Dataset entries:
============================================================
(** [plot_all_DDGs] plots and scores the data of its loop. *)
Lemma plot_all_DDGs_plots_and_scores smiles method_name_x method_name_y target_name title
  filename plotly (w : world (graph float) R) x_data y_data xerr yerr :
  plotting.plot_all_DDGs_data float_power (w_source w) =
    Return (x_data, y_data, xerr, yerr) ->
  let run := plotting.plot_all_DDGs est float_power smiles method_name_x method_name_y
               target_name title filename plotly w in
  plots_and_scores plotly x_data y_data (Some xerr) (Some yerr)
    ["RMSE"; "MUE"] (outcome_of run) (trace_of run).
Proof.
  intros Hdata run. subst run.
  unfold plotting.plot_all_DDGs. rewrite run_source_bind, Hdata, run_lift_bind.
  destruct plotly.
  - apply plotly_master_plot_plots_and_scores.
  - apply mpl_master_plot_plots_and_scores.
Qed.

End DrawnByPlots.

(** ** C10: the data of [plot_DDGs] *)

Section DDGData.
Local Open Scope float_scope.

(** The loop that maps the pairs to positive x: each pair, negated when its
    x is below zero. *)
Lemma map_positive_loop (pairs : list (float * float)) (x_data y_data : list float) :
  fold_left (fun data ij =>
               let '(x_data, y_data) := data in
               let '(i, j) := ij in
               if i <? 0 then (x_data ++ [- i], y_data ++ [- j])
               else (x_data ++ [i], y_data ++ [j]))
            pairs (x_data, y_data) =
  (x_data ++ map (fun ij => if fst ij <? 0 then - fst ij else fst ij) pairs,
   y_data ++ map (fun ij => if fst ij <? 0 then - snd ij else snd ij) pairs).
Proof.
  revert x_data y_data. induction pairs as [| [i j] pairs IH]; intros x_data y_data.
  - simpl. now rewrite !app_nil_r.
  - cbn [fold_left map fst snd]. destruct (i <? 0); rewrite IH, <- !app_assoc; reflexivity.
Qed.

Lemma zip_of_maps {A B C : Type} (f : A -> B) (g : A -> C) (l : list A) :
  zip (map f l) (map g l) = map (fun a => (f a, g a)) l.
Proof. induction l as [| a l IH]; simpl; [| rewrite IH]; reflexivity. Qed.

Lemma plot_DDGs_data_positive (results : list DDG_result) :
  plotting.plot_DDGs_data results true false =
  (map (fun r => if exp_DDG r <? 0 then - exp_DDG r else exp_DDG r) results,
   map (fun r => if exp_DDG r <? 0 then - calc_DDG r else calc_DDG r) results).
Proof.
  unfold plotting.plot_DDGs_data. cbn [negb].
  rewrite map_positive_loop, zip_of_maps, !map_map. reflexivity.
Qed.

End DDGData.

(** C10, amended.  The data [plot_DDGs] builds from the results, plots and
    scores:
    - with [map_positive=False] they are the pairs [(exp_DDG, calc_DDG)] in
      the order of the results, whatever [symmetrise] is, and the whole run
      is the same for both values of [symmetrise];
    - with [map_positive=True] and [symmetrise=True] the negation of every
      pair is appended;
    - whatever the flags, these data are what is plotted and scored: every
      call that carries points carries them, plotly draws them as soon as
      there are any, and a call that returns, with either backend, has drawn
      them and has asked the estimator for RMSE and MUE of them;
    - with [map_positive=True] and [symmetrise=False] each pair is kept or
      negated so that no x is below zero: [x < 0] is false for every x of
      the data, and record by record [0 <= x] holds, except that an
      [exp_DDG] that is NaN is kept as it is. *)
Theorem plot_DDGs_data_by_flags {R : Type} (est : estimator R) (results : list DDG_result) :
  (forall symmetrise,
     plotting.plot_DDGs_data results false symmetrise =
     (map exp_DDG results, map calc_DDG results)) /\
  (forall smiles method_name_x method_name_y target_name title filename plotly rng,
     let w := {| w_source := results; w_rng := rng |} in
     plotting.plot_DDGs est smiles method_name_x method_name_y target_name title
       false filename true plotly w =
     plotting.plot_DDGs est smiles method_name_x method_name_y target_name title
       false filename false plotly w) /\
  plotting.plot_DDGs_data results true true =
    (map exp_DDG results ++ map (fun r => (- exp_DDG r)%float) results,
     map calc_DDG results ++ map (fun r => (- calc_DDG r)%float) results) /\
  (forall smiles method_name_x method_name_y target_name title map_positive filename
          symmetrise plotly rng,
     let data := plotting.plot_DDGs_data results map_positive symmetrise in
     let run := plotting.plot_DDGs est smiles method_name_x method_name_y target_name
                  title map_positive filename symmetrise plotly
                  {| w_source := results; w_rng := rng |} in
     plots_and_scores plotly (fst data) (snd data)
       (Some (map dexp_DDG results)) (Some (map dcalc_DDG results))
       ["RMSE"; "MUE"] (outcome_of run) (trace_of run)) /\
  (let x_data := fst (plotting.plot_DDGs_data results true false) in
   length x_data = length results /\
   Forall (fun x => (x <? 0)%float = false) x_data /\
   Forall2 (fun r x => if is_nan (exp_DDG r) then x = exp_DDG r
                       else (0 <=? x)%float = true) results x_data).
Proof.
  split; [reflexivity |]. split; [reflexivity |]. split; [reflexivity |].
  split.
  { intros. subst data run.
    exact (plot_DDGs_plots_and_scores est smiles method_name_x method_name_y target_name
             title map_positive filename symmetrise plotly
             {| w_source := results; w_rng := rng |}). }
  rewrite plot_DDGs_data_positive. cbn [fst].
  split; [apply length_map |]. split.
  - apply Forall_map, Forall_forall. intros r _. simpl.
    destruct (exp_DDG r <? 0)%float eqn:Hlt; [| exact Hlt].
    apply opp_of_negative, Hlt.
  - apply Forall2_fmap_r, Forall_Forall2_diag, Forall_forall. intros r _. cbv beta.
    destruct (is_nan (exp_DDG r)) eqn:Hnan.
    + unfold compose. now rewrite (nan_not_below_zero _ Hnan).
    + unfold compose. destruct (exp_DDG r <? 0)%float eqn:Hlt.
      * apply opp_of_negative, Hlt.
      * apply not_below_zero; assumption.
Qed.

(** C10 fails as stated on a record without experimental value: NaN is not
    below zero, so [plot_DDGs] keeps it, and the x it hands to plotly's trace
    of markers is not [>= 0].  (With pyplot the NaN reaches the limits of the
    axes, and [plt.xlim] refuses them before a point is drawn.) *)
Lemma nan_is_plotted_counterexample :
  let x_data := fst (plotting.plot_DDGs_data [nan_result] true false) in
  let plotly_run := plotting.plot_DDGs demo_estimator None "Experimental" "" "" ""
                      true None false true (demo_world [nan_result]) in
  let pyplot_run := plotting.plot_DDGs demo_estimator None "Experimental" "" "" ""
                      true None false false (demo_world [nan_result]) in
  x_data = [nan] /\
  Exists (fun x => (0 <=? x)%float = false) x_data /\
  draws true [nan] [1.5%float] (Some [0.1%float]) (Some [0.2%float])
    (trace_of plotly_run) /\
  outcome_of pyplot_run = Raise (ValueError "Axis limits cannot be NaN or Inf") /\
  Forall idle (trace_of pyplot_run).
Proof.
  split; [reflexivity |]. split; [vm_compute; left; reflexivity |]. split.
  - exact (proj1 (proj2 (plot_DDGs_plots_and_scores demo_estimator None "Experimental"
                           "" "" "" true None false true (demo_world [nan_result])))
             eq_refl ltac:(discriminate) ltac:(discriminate)).
  - split; [vm_compute; reflexivity |].
    vm_compute. repeat constructor.
Qed.

(** The two demonstration records, mapped to positive x: 1 is kept, -2 is
    plotted as 2; the call with pyplot returns, and has drawn and scored
    these points. *)
Lemma plot_DDGs_data_by_flags_witness :
  let run := plotting.plot_DDGs demo_estimator None "Experimental" "perses" "Thrombin" ""
               true None false false (demo_world demo_results) in
  let x_data := [1; 2]%float in
  let y_data := [1.5; 1]%float in
  fst (plotting.plot_DDGs_data demo_results true false) = x_data /\
  Forall (fun x => (x <? 0)%float = false)
         (fst (plotting.plot_DDGs_data demo_results true false)) /\
  outcome_of run = Return tt /\
  draws false x_data y_data (Some [0.1; 0.1]%float) (Some [0.2; 0.2]%float) (trace_of run) /\
  flat_map scored (trace_of run) = [(x_data, y_data, "RMSE"); (x_data, y_data, "MUE")].
Proof.
  intros run x_data y_data.
  split; [reflexivity |].
  split; [exact (proj1 (proj2 (proj2 (proj2 (proj2 (proj2
                   (plot_DDGs_data_by_flags demo_estimator demo_results))))))) |].
  assert (Hout : outcome_of run = Return tt) by (vm_compute; reflexivity).
  split; [exact Hout |].
  exact (proj2 (proj2 (proj1 (proj2 (proj2 (proj2
                  (plot_DDGs_data_by_flags demo_estimator demo_results))))
                  None "Experimental" "perses" "Thrombin" "" true None false false 7%N))
           tt Hout).
Defined.

(** ** C8: [plot_DGs] centres its data *)

Section PairwiseSum.
Context {F : Type} `{Scalar F}.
============================================================
REQUIREMENT :: Set down, unchanged, only those lines above that fall between the line with "let data := plotting.plot_DDGs_data" and the line with "length x_data = length results /\", the two end lines included.

ANSWER SECTION ::
     let data := plotting.plot_DDGs_data results map_positive symmetrise in
     let run := plotting.plot_DDGs est smiles method_name_x method_name_y target_name
                  title map_positive filename symmetrise plotly
                  {| w_source := results; w_rng := rng |} in
     plots_and_scores plotly (fst data) (snd data)
       (Some (map dexp_DDG results)) (Some (map dcalc_DDG results))
       ["RMSE"; "MUE"] (outcome_of run) (trace_of run)) /\
  (let x_data := fst (plotting.plot_DDGs_data results true false) in
   length x_data = length results /\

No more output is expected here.